VolunteerMatch opened its network to six large corporate giving partners to make community service a critical part of their business models. Now, employees can find volunteer opportunities, track service hours, and, possibly, receive matching gifts or dollars for doers.
“We want to be the leading resource for employees and companies to connect and volunteer with the nonprofits in their community,” Basil said. “In 2018, a big focus was making our nonprofit tools easier to use. In 2019, we’re still focusing on that, but we also want to make our services easier for volunteers.”
That’s because the site’s team has been noticing trends in volunteering through the U.S. and around the world that demand an improved system. This will make it easier to connect with the causes — and people — making a difference in communities.
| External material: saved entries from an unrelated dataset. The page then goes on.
(* ===== verification/Relocate.v ===== *)
(** * Copying a live pair ([demand_ftl.c])

    Where the collector is on the line it writes to, and what copying the
    grains of one pair there changes.  A pair that does not fit into the wordline
    stripe of the current page starts the next one; what is left of the stripe
    is given up. *)

From stdpp Require Import gmap.
From S2P Require Import Prelude Fifo Lru Append WorkQueue Queues Prp.
From S2P Require Import ChModel Ssd Geometry PQueue Line Lines Pages Place Cache Heap Pairs Kv Gc.

(** ** The position *)

(** The collector's next grain is grain [x] of line [b]: its page is used up, or
    it is in the middle of one. *)
Variant gc_at (s : demand_shard) (g : gc_data) (b x : Z) : Prop :=
  | gc_idle n : x = 8 * n -> g.(gc_offset) = GRAIN_PER_PAGE -> next_free s GC_IO b n -> dead_ok s b n 0 -> gc_at s g b x
  | gc_busy n o : x = 8 * n + o -> 0 <= o < 8 -> g.(gc_offset) = o -> g.(gc_ppa) = page_of s b n ->
      g.(gc_pgidx) = index_of s b n -> place_at s GC_IO b n o -> dead_ok s b n o -> gc_at s g b x.

(** The first grain a pair of [len] grains gets, and the position behind it. *)
Definition copy_start (spp : ssdparams) (x len : Z) : Z :=
  if stripe spp (x / 8 + pages_touched (x mod 8) len) =? stripe spp (x / 8) then x else 8 * stripe_end spp (x / 8).
Definition copy_end (spp : ssdparams) (x len : Z) : Z := copy_start spp x len + len.

Lemma copy_start_ge spp x len : geom spp -> 0 <= x -> x <= copy_start spp x len.
Proof.
  intros G Hx. unfold copy_start. case_cmp; [done|].
  destruct (stripe_end_next spp (x / 8) G ltac:(zlia)) as (H & _). zlia.
Qed.

(** ** Timing moves nothing *)

Lemma moves_flash s s' t b x : same_flash s s' -> moves s s' t b x.
Proof.
  intros F. pose proof (same_flash_blk s s') as Bk. pose proof F as (D & Es & _). unfold same_but_device in D.
  assert (Pg : forall q, page_at_ppa s' q = page_at_ppa s q) by (intros q; unfold page_at_ppa; by rewrite Bk).
  split; try done.
  - intros q _. by rewrite Pg.
  - intros q _. by rewrite Bk.
  - intros i _. by rewrite D.
  - rewrite D. cbn. by destruct s.(lm).
  - intros u _. rewrite D. by destruct u.
  - rewrite D. split_and!; try done. intros q. by rewrite <- D, Pg.
  - intros y i _ _. by rewrite D.
Qed.

(** Only the first page of the device has index 0. *)
Lemma index_positive spp b m : geom spp -> 0 <= b < spp.(blks_per_pl) -> 0 <= m < spp.(pgs_per_line) -> 0 < b \/ 0 < m ->
  pgidx spp (page_at spp b m) <> 0.
Proof.
  intros G Hb Hm H. destruct (Z.eq_dec m 0) as [->|N]; [|by apply index_nonzero; try done; lia].
  destruct H as [H|H]; [|lia]. pose proof (page_at_ok _ G b 0 Hb Hm) as [V _]. apply (valid_ppa_iff _ G) in V.
  destruct (geom_consts _ G) as (_ & _ & E2 & _ & _ & _ & _ & E7 & E8 & _). unfold pgidx. change (g_blk (page_at spp b 0)) with b in *. nia.
Qed.

(** ** A new page *)

Lemma new_gc_ok s g b n : next_free s GC_IO b n -> dead_ok s b n 0 -> n + 1 < (sp_of s).(pgs_per_line) -> 0 < b \/ 0 < n ->
  exists s', let g' := mk_gcd (page_of s b n) (index_of s b n) 0 g.(gc_map) in
    __new_gc_ppa s g false = Ok (s', g') /\ gc_at s' g' b (8 * n) /\ place_at s' GC_IO b n 0 /\ dead_ok s' b n 0 /\
    timing_kept s s' /\ moves s s' GC_IO b (8 * n) /\ s'.(grain_bitmap) = s.(grain_bitmap) /\ s'.(oob) = s.(oob).
Proof.
  intros F D Hn Hz. pose proof (sh_geom _ (nf_inv _ _ _ _ F)) as G.
  destruct (nf_wp _ _ _ _ F) as (_ & (Hb & _) & Hn0).
  destruct (place_take s GC_IO b n F Hn) as (s1 & s' & E & E1 & E2 & _ & U & T & M & R1 & R2 & _ & I).
  destruct (line_page s b n G Hb Hn0) as (_ & Hi & _ & E'). pose proof (mv_sp _ _ _ _ _ M) as Es.
  assert (D' : dead_ok s' b n 0) by (intros m; rewrite Es, I; apply D).
  exists s'. cbv zeta. split; [|split; [|by split_and!]].
  - unfold __new_gc_ppa. cbn [new_gc_loop gc_type]. rewrite E. cbn [mbind result_mbind result_bind].
    rewrite E'. cbn [mbind result_mbind result_bind]. rewrite E1. cbn [mbind result_mbind result_bind]. rewrite E2.
    cbn [mbind result_mbind result_bind]. by rewrite (proj2 (Z.eqb_neq _ 0)) by (by apply index_positive).
  - apply (gc_busy _ _ _ _ n 0); cbn; rewrite ?Es; done || lia.
Qed.

Lemma fresh_page_ok s g b x : gc_at s g b x -> x / 8 + 1 < (sp_of s).(pgs_per_line) -> 0 < b \/ 0 < x ->
  exists s' g', fresh_page s g false = Ok (s', g') /\ gc_at s' g' b x /\ g'.(gc_map) = g.(gc_map) /\
    place_at s' GC_IO b (x / 8) (x mod 8) /\ dead_ok s' b (x / 8) (x mod 8) /\ g'.(gc_offset) = x mod 8 /\
    g'.(gc_ppa) = page_of s b (x / 8) /\ g'.(gc_pgidx) = index_of s b (x / 8) /\
    timing_kept s s' /\ moves s s' GC_IO b x /\ s'.(grain_bitmap) = s.(grain_bitmap) /\ s'.(oob) = s.(oob).
Proof.
  intros C Hx Hz. unfold fresh_page. destruct C as [n -> Eo F D|n o -> Ho Eo Ep Ei U D].
  - rewrite Eo, Z.geb_leb, Z.leb_refl. replace (8 * n / 8) with n in * by zlia. replace ((8 * n) mod 8) with 0 by zlia.
    destruct (new_gc_ok s g b n F D Hx ltac:(lia)) as (s' & E & A & U & D' & T & M & R1 & R2). rewrite E.
    eexists _, _. split; [done|]. by split_and!.
  - rewrite Eo, Z.geb_leb, (proj2 (Z.leb_gt GRAIN_PER_PAGE o)) by (rewrite GPP_val; lia).
    replace ((8 * n + o) / 8) with n by zlia. replace ((8 * n + o) mod 8) with o by zlia.
    exists s, g. split; [done|]. split; [by apply (gc_busy _ _ _ _ n o)|]. split_and!; try done. apply moves_refl.
Qed.

Section copying.
Context (clock : nat -> Z).
#[local] Abbreviation ready s B := (nand_ready clock s.(sd) B).

Lemma ready_kept s s' B : ready s B -> shard_inv s' -> timing_kept s s' -> ready s' B.
Proof. intros R I T. apply (nand_ready_kept _ (sd s)); [done|apply I|done]. Qed.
Meet Like-Minded People While Improving Your Community
People often experience benefits of donating their time to a worthy nonprofit that go beyond just helping others. They can learn new skills, gain a sense of personal satisfaction, or even meet a like-minded special someone. Yet, volunteering rates saw a steady decline in the years leading up to 2016.
VolunteerMatch made data-driven decisions based on those studies to attract more philanthropic people because the need for volunteers was greater than ever. Then, something shifted dramatically beginning in late 2016. Basil said the site noticed that the trend of decreased volunteerism was changing — fast.
“A third of the volunteers who responded to our survey indicated that the political climate was a motivation for them to volunteer. Almost 10% of volunteers said it inspired them to become volunteers for the first time.” — Basil Sadiq, the senior marketing manager for VolunteerMatch
“We noticed that with some of the highest days of traffic to VolunteerMatch.org in its history of our operation. Our website traffic increased as much as 70% following the presidential inauguration in 2017, leading to some of the highest days of traffic to VolunteerMatch.org in our organization’s history,” he said.
That made the site’s team question whether the political climate impacted the rate of volunteerism. They hired a volunteer engagement expert to conduct a scientific analysis. The study determined that the election played a pivotal role in encouraging people to help their communities.
“A third of the volunteers who responded to our survey indicated that the political climate was a motivation for them to volunteer,“ Basil said. “Almost 10% of volunteers said it inspired them to become volunteers for the first time.”
If politics doesn’t motivate you — perhaps finding someone who shares your passions will.